= Costain West Africa =

Nigerian building and civil engineering firm

Costain West Africa is a building and civil engineering firm founded in Nigeria in 1948. Notably, it was the first building and civil engineering firm to be listed on the Nigerian Stock Exchange. The company has undertaken various significant projects, including the construction of the 140-meter-high NECOM house, which was built over loose sands using a shallow raft foundation design, as well as the University College Teaching Hospital in Ibadan. As one of the oldest civil engineering and building companies established in Nigeria, Costain West Africa executed highway, road, building, and civil works projects in both the private and public sectors from 1950 to the end of the twentieth century. However, in recent years, the company's fortunes have been mixed, with occasional difficulties in meeting its obligations.

==History==
Costain West Africa was established in 1948 as a civil engineering and building company with substantial shareholdings held by John Holt Plc. It was founded as a subsidiary of Richard Costain. Involved in projects in all regions of the country, in the mid-1950s, the firm completed civil works at Ijora Power Station and extension of Apapa Wharf, and its building division built Bishopscourt along the Marina, Lagos. In 1957, a partnership with CDC and the government of Northern Nigeria led to the construction of a housing estate in Kaduna, the firm was involved in the construction of Wuya bridge over Kaduna River a Bida and Shell estates in Port Harcourt.

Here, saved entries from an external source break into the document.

(** ** [_state] *)

Lemma state_completed tr key o :
  completed_offsets (_state tr key o) = from_option completed_offsets ∅ (tr !! key).
Proof.
  unfold _state. destruct (tr !! key) as [st|]; [|done]. destruct (next_commit_offset st); [|done].
  cbn. by destruct (o <? z)%Z.
Qed.

Lemma state_next tr key o :
  next_commit_offset (_state tr key o)
  = Some (match next_committed_offset key tr with Some n => Z.min n o | None => o end).
Proof.
  unfold _state, next_committed_offset. destruct (tr !! key) as [st|]; cbn; [|done].
  destruct (next_commit_offset st) as [n|] eqn:E; cbn; [|done].
  destruct (o <? n)%Z eqn:Eo; cbn; [f_equal; lia | rewrite E; f_equal; lia].
Qed.

Lemma next_insert (key key' : partition_key) (st : _PartitionOffsetState) (tr : KafkaOffsetTracker) :
  next_committed_offset key (<[key' := st]> tr)
  = if decide (key = key') then next_commit_offset st else next_committed_offset key tr.
Proof.
  unfold next_committed_offset. destruct (decide (key = key')) as [->|Hne].
  - by rewrite lookup_insert_eq.
  - by rewrite lookup_insert_ne.
Qed.

(** ** No commit passes a record that is not settled *)

Section Safety.
Context (record_at : partition_key → Z → bool) (decodes : partition_key * Z → bool).
(* ===== verification/IncrementalTheorems.v ===== *)
(** * The cursor of an incremental source *)

From stdpp Require Import base gmap sets list strings numbers sorting fin_sets.
From Stdlib Require Import ZArith Lia.
From S2P Require Import Prelude PyFloat Value Incremental.

Section Theorems.
Context {T : Type} `{Countable T} `{!RowOrder T} (connector : sql_connector).
Implicit Types (t u : T) (c : option T) (s : PostgresIncrementalSource T) (x : incremental_system T).

(** ** The order of rows *)

Lemma row_lt_not t u : row_lt t u = false ↔ t = u ∨ row_lt u t = true.
Proof.
  split.
  - intros Htu. destruct (row_lt_total t u) as [?|[?|?]]; [by left | congruence | by right].
  - intros [->|Hut]; [apply row_lt_irrefl|]. destruct (row_lt t u) eqn:E; [|done].
    pose proof (row_lt_trans _ _ _ Hut E) as Hu. by rewrite row_lt_irrefl in Hu.
Qed.

Lemma beyond_le c t u : beyond c t = true → row_lt u t = false → beyond c u = true.
Proof.
  destruct c as [c|]; [|done]. cbn. intros Hct [->|Htu]%row_lt_not; [done|]. by eapply row_lt_trans.
Qed.

Abbreviation in_order := (StronglySorted (λ t u : T, row_lt t u = true)).

Lemma in_order_NoDup l : in_order l → NoDup l.
Proof.
  induction 1 as [|t l _ IH Ht]; constructor; [|done]. intros Hin. rewrite Forall_forall in Ht.
  specialize (Ht t Hin). by rewrite row_lt_irrefl in Ht.
Qed.

Lemma in_order_app l1 l2 t u : in_order (l1 ++ l2) → t ∈ l1 → u ∈ l2 → row_lt t u = true.
Proof. apply (StronglySorted_app_1_elem_of (λ t u, row_lt t u = true)). Qed.

Lemma in_order_filter f l : in_order l → in_order (List.filter f l).
Proof.
  induction 1 as [|t l _ IH Ht]; cbn; [constructor|]. destruct (f t); [|done].
  constructor; [done|]. rewrite Forall_forall in Ht |- *. intros u [Hu _]%list_elem_of_In%filter_In.
  by apply Ht, list_elem_of_In.
Qed.

Lemma in_order_take n l : in_order l → in_order (take n l).
Proof. rewrite <- (take_drop n l) at 1. apply StronglySorted_app_1_l. Qed.

(** The last row of an ordered list is the greatest. *)
Lemma in_order_last l t u : in_order l → list.last l = Some t → u ∈ l → row_lt t u = false.
Proof.
  intros Hl (l' & ->)%last_Some [Hu|Hu]%elem_of_app; apply row_lt_not.
  - right. by apply (in_order_app l' [t]); [| |left].
  - left. by apply list_elem_of_singleton in Hu.
Qed.

Lemma elem_of_filter_list f l t : t ∈ List.filter f l ↔ t ∈ l ∧ f t = true.
Proof. by rewrite !list_elem_of_In, filter_In. Qed.

(** What a query returns. *)
Lemma fetch_spec n c l :
  in_order l →
  in_order (_fetch n c l) ∧ (∀ t, t ∈ _fetch n c l → t ∈ l ∧ beyond c t = true) ∧
  ∀ t u, t ∈ l → beyond c t = true → u ∈ _fetch n c l → row_lt u t = false → t ∈ _fetch n c l.
Proof.
  intros Hl. unfold _fetch. pose proof (in_order_filter (beyond c) l Hl) as Hf.
  split_and!; [by apply in_order_take | |].
  - intros t Ht. apply elem_of_filter_list. rewrite <- (take_drop n (List.filter _ l)).
    apply elem_of_app. by left.
  - intros t u Ht Hc Hu Hle.
    assert (t ∈ List.filter (beyond c) l) as Hin by by apply elem_of_filter_list.
    rewrite <- (take_drop n (List.filter (beyond c) l)) in Hin, Hf.
    apply elem_of_app in Hin as [|Hd]; [done|]. exfalso.
    pose proof (in_order_app _ _ u t Hf Hu Hd) as Hlt. congruence.
Qed.

(** ** The operations *)

Lemma fetch_ends_eq rows s :
  fetch_ends rows s
  = {| _pending := _pending s ++ rows; _acked := _acked s; _commit_task := _commit_task s;
       _commit_error := _commit_error s; _retry_rows := _retry_rows s;
       _terminal_error := _terminal_error s; _loaded := _loaded s;
       _committed_cursor := _committed_cursor s;
       _fetched_cursor := match list.last rows with Some t => Some t | None => _fetched_cursor s end |}.
Proof.
  revert s. induction rows as [|t rows IH]; intros s.
  - cbn. rewrite app_nil_r. by destruct s.
  - change (fetch_ends (t :: rows) s) with (fetch_ends rows (hand_out s t)). rewrite IH, last_cons. unfold hand_out.
    cbn -[list.last]. rewrite <- (assoc_L app). by destruct (list.last rows).
Qed.

Lemma acked_prefix_spec acked l :
  ∃ rest, l = acked_prefix acked l ++ rest ∧ (∀ t, t ∈ acked_prefix acked l → t ∈ acked) ∧
    match rest with t :: _ => t ∉ acked | [] => True end.
Proof.
  induction l as [|t l IH]; [by exists []; split_and!; [|intros u Hu; by apply elem_of_nil in Hu|]|].
  cbn. destruct (decide (t ∈ acked)) as [Ht|Ht].
  - destruct IH as (rest & E & Hp & Hr). exists rest. split_and!; [cbn; by f_equal | | done].
    intros u [->|Hu]%elem_of_cons; [done | by apply Hp].
  - exists (t :: l). split_and!; [done | | done]. intros u Hu. by apply elem_of_nil in Hu.
Qed.

Lemma pop_prefix_ok prefix rest s :
  _pending s = prefix ++ rest → NoDup prefix → (∀ t, t ∈ prefix → t ∈ _acked s) →
  ∃ rows, pop_prefix prefix s = Some
    {| _pending := rest; _acked := _acked s ∖ list_to_set prefix; _commit_task := _commit_task s;
       _commit_error := _commit_error s; _retry_rows := rows; _terminal_error := _terminal_error s;
       _loaded := _loaded s; _committed_cursor := _committed_cursor s;
       _fetched_cursor := _fetched_cursor s |}.
Proof.
  revert s. induction prefix as [|t prefix IH]; intros s Hp Hn Ha.
  - exists (_retry_rows s). cbn in *. subst rest. rewrite difference_empty_L. by destruct s.
  - apply NoDup_cons in Hn as [Ht Hn]. cbn [pop_prefix]. rewrite Hp. cbn [app].
    rewrite decide_True by done. rewrite decide_True by (apply Ha; left).
    edestruct IH as [rows ->]; [| exact Hn | |].
    + cbn. reflexivity.
    + cbn. intros u Hu. apply elem_of_difference. split; [apply Ha; by right|].
      intros ->%elem_of_singleton. done.
    + cbn. exists rows. do 2 f_equal. by rewrite difference_difference_l_L.
Qed.

(** ** The invariant *)

Abbreviation fetched_at x := (_fetched_cursor (source x)).
Abbreviation saved_at x := (_committed_cursor (source x)).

In 1982, the company won a state bid that gave it one of its biggest orders, a project to develop Oyo State water supply system.

==Projects==
- Ahmadu Bello Stadium, Kaduna work order from the regional Ministry of Social Welfare and Cooperatives, Northern Nigeria.
- Bata Shoe factory.
- Phase II Nigerian Telecommunication System
- Central Bank, Enugu
- Apapa factory of Flour Mills of Nigeria.